Want Better Health Care? Find a New “”Home””
Earlier this month, the U.S. House of Representatives narrowly passed President Obama’s landmark health care legislation. And while the president expressed hopes that he would be able to sign the bill into law before the end of this year, opponents of the plan in the Senate are likely to move the vote into 2010.
That’s really no surprise: A political hot potato like health care reform is bound to engender strong, passionate debate. But one recommendation from the reform package should not be ignored. The so-called “medical home” is a good idea whose time is finally nigh, regardless of the health care debate outcome.
First put forward by the American Academy of Pediatrics in 1967, today’s version of the medical home integrates the concept of the old-time family doctor with a whole-person approach to specialty care, supported by networked teams of specialists in a collaborative environment. Led by a patient’s personal physician, a team of individuals at the practice level collectively takes responsibility for a patient’s ongoing care throughout the various life stages that include acute care, chronic care preventive services and end-of-life (palliative) care.
A medical home integrates all elements of the health care system (e.g., subspecialty care, hospitals, home health agencies, nursing homes) with the patient’s community (e.g., family, as well as public and private services). As a result, patients receive a far more logical flow of care than is available in today’s expensive, fragmented, specialty approach.
More and more organizations are coming together in favor of the medical home concept. The American College of Physicians, the American Academy of Family Physicians, the American Academy of Pediatrics, the American Osteopathic Association and the American Association of Medical Colleges, all support various versions of the concept.
But there are many questions and ongoing studies regarding whether or not a medical home achieves better and cheaper results than more traditional methods of care.
One major concern is the role of primary care physicians as the patient’s first stop and the central hub of the medical home. Primary care physicians are in short supply due to relatively low pay, long hours and mountains of paperwork. Many medical students simply focus on more profitable areas of specialization.
Other concerns revolve around the role of the primary care physician as gatekeeper rather than care provider, and the high cost of implementing EMR (Electronic Medical Records) systems, to ensure throughput of patient data.
Nevertheless, a number of government agencies, public and private organizations, insurance companies, and others are testing various aspects of the medical home.
At least 20 bills in 10 states have been introduced this year to promote the concept of medical homes. Earlier this year, the Obama administration announced pilot medical home projects for the Medicare health insurance program for the elderly. In September, Blue Cross and Blue Shield of Illinois launched a medical home program involving more than 20,000 health plan members. (If successful, the insurer will open it up to more of its 7.2 million health plan members).

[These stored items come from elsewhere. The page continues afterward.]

(** * Sliding-puzzle engine (spgame.ts): shallow embedding and properties

    The development follows [src/spgame.ts].  JavaScript numbers that the
    game logic manipulates (tile indices, grid coordinates, array lengths)
    are integers and are modelled as [Z]; the two places where fractional
    numbers matter (the shape checks of [init] and [Math.random]) use [Q].
    Arrays are lists, indexed with stdpp's lookup.  The scene graph
    (transforms, materials, shapes) is the visual side of the module and is
    not part of the model; of the engine only the [alive] flag of the void
    tile is kept, because [voidTileVisibility] reads and toggles it. *)

From Stdlib Require Import ZArith QArith Qround Lia.
From Stdlib Require Import Ascii String DecimalString DecimalZ.
From stdpp Require Import base decidable list list_numbers sorting strings.

Local Open Scope Z_scope.

(** ** JavaScript primitives used by the source *)

(** [a % b] on integers: the remainder has the sign of the dividend. *)
Definition js_rem (a b : Z) : Z := Z.rem a b.

(** [Math.floor(a / b)] on integers. *)
Definition js_floor_div (a b : Z) : Z := a / b.

(** [arr.indexOf(n)]: first position holding [n], or [-1]. *)
Fixpoint indexOf (arr : list Z) (n : Z) : Z :=
  match arr with
  | [] => -1
  | v :: rest =>
      if bool_decide (v = n) then 0
      else let r := indexOf rest n in
           if bool_decide (r < 0) then -1 else r + 1
  end.

(** [arr.slice(0, e)]: a negative [e] counts from the end, and the bound
    is clamped to the array. *)
Definition slice0 {A} (arr : list A) (e : Z) : list A :=
  let len := Z.of_nat (length arr) in
  let k := if bool_decide (e < 0) then Z.max (len + e) 0 else Z.min e len in
  take (Z.to_nat k) arr.

(** [arr.reduce((pv, cv) => pv + cv, 0)]. *)
Definition reduce_add (arr : list Z) : Z := foldl Z.add 0 arr.

(** ** Vector2 (grid positions and the puzzle shape): x = row, y = column *)

Module Vector2.
Record t : Type := New { x : Z; y : Z }.

#[global] Instance eq_dec : EqDecision t.
Proof. solve_decision. Defined.

Definition subtract (a b : t) : t := New (x a - x b) (y a - y b).
Definition lengthSquared (a : t) : Z := x a * x a + y a * y a.
Definition clone (a : t) : t := New (x a) (y a).
End Vector2.

Abbreviation Vector2 := Vector2.t.

(** ** The solvability check *)

(** The entry pushed on [permutationArr] for the value [n]. *)
Definition permutationEntry (arr : list Z) (n : Z) : Z :=
  let arrLen :=
    Z.of_nat (length (filter (λ i, i < n) (slice0 arr (indexOf arr n)))) in
  n - arrLen.

(** [permutationSum]: the accumulator of [permutationProof]. *)
Definition permutationSum (arr : list Z) : Z :=
  let voidIndex := Z.of_nat (length arr) - 1 in
  let permutationArr := permutationEntry arr <$> seqZ 1 (voidIndex - 1) in
  reduce_add permutationArr.

Definition permutationProof (puzzleShape : Vector2) (arr : list Z) : bool :=
  let voidIndex := Z.of_nat (length arr) - 1 in
  let permutationSum := permutationSum arr in
  let rowIndex :=
    js_floor_div (indexOf arr voidIndex) (Vector2.y puzzleShape) in
  let rowBottomCnt := Vector2.x puzzleShape - rowIndex in
  if bool_decide (js_rem (Vector2.y puzzleShape) 2 = 1)
  then bool_decide (js_rem permutationSum 2 = 0)
  else bool_decide (js_rem (permutationSum + rowBottomCnt) 2 = 1).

The New England Journal of Medicine also published recommendations for the success of medical homes that included increased sharing of information across health care providers, the broadening of performance measures, and the establishment of payment systems that share savings with the physicians involved. A final report on a medical home national demonstration project by the American Academy of Family Physicians, which began in 2006 at 36 sites, will be published in 2010.
If these ambitious medical home pilots improve care and control costs, they could serve as a national model for health system improvement. An oft-cited (and admittedly old) report from the Annals of Family Medicine showed that health care quality would improve and costs would decrease by more than 5 percent, or $67 billion per year, if every American had a medical home. And even though the data may be from 2004, the significance of the findings remains valid.

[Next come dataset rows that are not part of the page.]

(** X7. The two profit functions agree. On a record whose upper-cased
    result is WIN, LOSS or DOJI, [app.compute_profit_for_record] returns (or
    raises) what [gestao_risco.calculate_profit] does on that result, the
    record's gale level and the payout in force (the record's own when it is
    known and not zero, else the default). On any other result they differ:
    the first returns 0, the second books the loss of a LOSS. *)
Theorem X7_profit_functions_agree {R : PyRuntime} (r : app.rec) (stakes : list Q)
    (default_payout : Q) :
  let payout :=
    match app.payout r with
    | Some p => if Qeq_bool p 0 then default_payout else p
    | None => default_payout
    end in
  let result := py_upper (app.result r) in
  ((result = py "WIN" \/ result = py "LOSS" \/ result = py "DOJI") ->
   app.compute_profit_for_record r stakes default_payout
   = gestao_risco.calculate_profit result (app.gale_level r) stakes payout)
  /\ (result <> py "WIN" -> result <> py "LOSS" -> result <> py "DOJI" ->
      app.compute_profit_for_record r stakes default_payout = Ok 0%Q
      /\ gestao_risco.calculate_profit result (app.gale_level r) stakes payout
         = gestao_risco.calculate_profit (py "LOSS") (app.gale_level r) stakes payout).
Proof.
  intros payout result. unfold app.compute_profit_for_record, gestao_risco.calculate_profit.
  fold payout. fold result. split.
  - intros [-> | [-> | ->]]; reflexivity.
  - intros Hw Hl Hd.
    assert (Ew : pystr_eqb result (py "WIN") = false)
      by (destruct (pystr_eqb result (py "WIN")) eqn:E; [apply pystr_eqb_eq in E; contradiction|reflexivity]).
    assert (El : pystr_eqb result (py "LOSS") = false)
      by (destruct (pystr_eqb result (py "LOSS")) eqn:E; [apply pystr_eqb_eq in E; contradiction|reflexivity]).
    assert (Ed : pystr_eqb result (py "DOJI") = false)
      by (destruct (pystr_eqb result (py "DOJI")) eqn:E; [apply pystr_eqb_eq in E; contradiction|reflexivity]).
    rewrite Ew, El, Ed. split; reflexivity.
Qed.

(** X8. The loss of one record is bounded by the ladder. With a ladder of
    at least one stake, none negative, a payout that is not negative and a
    gale level that is not negative, [calculate_profit] returns a profit of at
    least minus the sum of the whole ladder; the profit is 0 on a DOJI and is
    never positive on anything but a WIN. *)
Theorem X8_profit_bounds (result : pystr) (g : Z) (stakes : list Q) (payout : Q) :
  stakes <> [] -> Forall (fun x => (0 <= x)%Q) stakes -> (0 <= payout)%Q -> (0 <= g)%Z ->
  exists q,
    gestao_risco.calculate_profit result g stakes payout = Ok q
    /\ (- py_sum stakes <= q)%Q
    /\ (result = py "DOJI" -> q = 0%Q)
    /\ (result <> py "WIN" -> (q <= 0)%Q).
Proof.
  intros Hs Hnn Hp Hg. unfold gestao_risco.calculate_profit.
  assert (Hlen : (0 < Z.of_nat (length stakes))%Z)
    by (destruct stakes; [contradiction|simpl; lia]).
  pose proof (py_sum_nonneg stakes Hnn) as Hsum.
  destruct (pystr_eqb result (py "DOJI")) eqn:Ed.
  { exists 0%Q. split; [reflexivity|]. split; [lra|]. split; [reflexivity|lra]. }
  set (level := Z.min g (Z.of_nat (length stakes) - 1)).
  assert (Hlevel : (0 <= level < Z.of_nat (length stakes))%Z) by (unfold level; lia).
  assert (Hdoji : result = py "DOJI" -> False)
    by (intros ->; rewrite pystr_eqb_refl in Ed; discriminate).
  destruct (pystr_eqb result (py "WIN")) eqn:Ew.
  - apply pystr_eqb_eq in Ew.
    destruct (py_index_in_range stakes level Hlevel) as (sL & HsL & Hlook).
    assert (HsL0 : (0 <= sL)%Q) by (exact (Forall_lookup_1 _ _ _ _ Hnn Hlook)).
    destruct (Z.eqb_spec level 0) as [E0|E0].
    + rewrite E0 in HsL. rewrite HsL. cbn [bind]. eexists. split; [reflexivity|].
      split; [nra|]. split; [intros E; exfalso; auto|intros E; contradiction].
    + rewrite HsL. cbn [bind]. rewrite py_slice_to_take by lia.
      pose proof (py_sum_take_le stakes (Z.to_nat level) Hnn) as Ht.
      eexists. split; [reflexivity|].
      split; [nra|]. split; [intros E; exfalso; auto|intros E; contradiction].
  - rewrite py_slice_to_take by lia.
    pose proof (py_sum_take_le stakes (Z.to_nat (level + 1)) Hnn) as Ht.
    pose proof (py_sum_nonneg _ (Forall_take_nonneg stakes (Z.to_nat (level + 1)) Hnn)) as Ht0.
    eexists. split; [reflexivity|].
    split; [lra|]. split; [intros E; exfalso; auto|intros _; lra].
Qed.

(** X8 on a LOSS at gale 2, with the default ladder and payout *)
Lemma X8_witness :
  exists q,
    gestao_risco.calculate_profit (py "LOSS") 2 gestao_risco.stakes_c1 gestao_risco.payout_minimo
    = Ok q
    /\ (- py_sum gestao_risco.stakes_c1 <= q)%Q /\ (q <= 0)%Q.
Proof.
  destruct (X8_profit_bounds (py "LOSS") 2 gestao_risco.stakes_c1 gestao_risco.payout_minimo)
    as (q & Hq & Hlow & _ & Hneg).
  - discriminate.
  - repeat constructor; discriminate.
  - discriminate.
  - lia.
  - exists q. split; [exact Hq|]. split; [exact Hlow|]. apply Hneg. discriminate.
Defined.

(** ** An empty ladder *)

Lemma calculate_profit_empty result g payout :
  gestao_risco.calculate_profit result g [] payout
  = if pystr_eqb result (py "DOJI") then Ok 0%Q
    else if pystr_eqb result (py "WIN") then Raise IndexError
    else Ok (- py_sum [])%Q.
Proof.
  unfold gestao_risco.calculate_profit.
  destruct (pystr_eqb result (py "DOJI")); [reflexivity|].
  set (level := Z.min g (Z.of_nat (length (@nil Q)) - 1)).
  assert (Hlevel : (level <= -1)%Z) by (unfold level; simpl; lia).
  destruct (pystr_eqb result (py "WIN")).
  - destruct (Z.eqb_spec level 0); [lia|].
    unfold py_index. simpl length.
    destruct (level <? 0)%Z; destruct (_ && _) eqn:E; try reflexivity;
      apply andb_true_iff in E as [E1 E2]; apply Z.leb_le in E1; apply Z.ltb_lt in E2; lia.
  - unfold py_slice_to. rewrite take_nil. reflexivity.
Qed.

Lemma profits_empty_ladder payout records :
  (Exists (fun r => gestao_risco.result r = py "WIN") records ->
   mapM_pyres (profit_of [] payout) records = Raise IndexError)
  /\ (Forall (fun r => gestao_risco.result r <> py "WIN") records ->
      exists profits, mapM_pyres (profit_of [] payout) records = Ok profits
        /\ length profits = length records /\ Forall (fun p => (p == 0)%Q) profits).
Proof.
  induction records as [|r records [IH1 IH2]]; simpl.
  - split; [intros H; inversion H|]. intros _. exists []. repeat split. constructor.
  - unfold profit_of at 1 3. rewrite calculate_profit_empty.
    destruct (pystr_eqb (gestao_risco.result r) (py "WIN")) eqn:Ew.
    + apply pystr_eqb_eq in Ew. rewrite Ew. simpl. split; [reflexivity|].
      intros H. inversion H. contradiction.
    + assert (Hw : gestao_risco.result r <> py "WIN")
        by (intros E; rewrite E, pystr_eqb_refl in Ew; discriminate).
      assert (Hp : exists p, (if pystr_eqb (gestao_risco.result r) (py "DOJI") then Ok 0%Q
                              else Ok (- py_sum [])%Q) = Ok p /\ (p == 0)%Q).
      { destruct (pystr_eqb _ (py "DOJI")); eexists; split; reflexivity. }
      destruct Hp as (p & -> & Hp0). cbn [bind]. split.
      * intros H. inversion H as [? ? Hr|? ? Hr]; subst; [contradiction|].
        rewrite (IH1 Hr). reflexivity.
      * intros H. inversion H as [|? ? _ Hr]; subst.
        destruct (IH2 Hr) as (profits & -> & Hlen & Hall). cbn [bind].
        exists (p :: profits). split; [reflexivity|]. split; [simpl; congruence|].
        constructor; assumption.
Qed.

Lemma running_zero c profits :
  Forall (fun p => (p == 0)%Q) profits -> Forall (fun b => (b == c)%Q) (running c profits).
Proof.
  intros H. assert (Hc : forall c', (c' == c)%Q -> Forall (fun b => (b == c)%Q) (running c' profits)).
  { induction H as [|p profits Hp _ IH]; intros c' Hc'; simpl; constructor.
    - rewrite Hp, Hc'. ring.
    - apply IH. rewrite Hp, Hc'. ring. }
  apply Hc. reflexivity.
Qed.

(** X10. On an empty ladder, [simulate_equity_curve] raises [IndexError] as
    soon as one record is a WIN; without a WIN it returns a flat curve, every
    point equal to the capital. *)
Theorem X10_empty_ladder (records : list gestao_risco.rec) (c payout : Q) :
  (Exists (fun r => gestao_risco.result r = py "WIN") records ->
   gestao_risco.simulate_equity_curve records c [] payout = Raise IndexError)
  /\ (Forall (fun r => gestao_risco.result r <> py "WIN") records ->
      exists equity,
        gestao_risco.simulate_equity_curve records c [] payout = Ok equity
        /\ length equity = S (length records)
        /\ Forall (fun b => (b == c)%Q) equity).
Proof.
  unfold gestao_risco.simulate_equity_curve. rewrite simulate_from_running.
  destruct (profits_empty_ladder payout records) as [H1 H2]. split.
  - intros H. rewrite (H1 H). reflexivity.
  - intros H. destruct (H2 H) as (profits & -> & Hlen & Hall). cbn [bind].
    eexists. split; [reflexivity|]. split.
    + simpl. rewrite running_length, Hlen. reflexivity.
    + constructor; [reflexivity|]. apply running_zero. exact Hall.
Qed.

As businesspeople, we must face facts: the number of uninsured Americans jumped from 45.7 million in 2007 to 46.3 million in 2008, as unemployment and the recession forced people to end insurance payments. Many of these individuals are now forced to forego treatment for chronic diseases, which will simply delay the inevitable and ratchet up health care costs over the long-term. Meanwhile, the number of available physicians is falling, as seen by study after study from state after state. Over the long haul, our nation’s productivity and leadership will pay the price for this unbalanced equation.
As long as we’re contemplating the largest expansion of health care coverage since Medicare was created more than 40 years ago, shouldn’t we make sure it’s an investment in a system that works? The concept of a medical home may not yet be perfect, but surely it can be part of an overall answer to the looming primary physician shortage and offer a higher level of continuous professional care to our fellow citizens that they’re not getting now.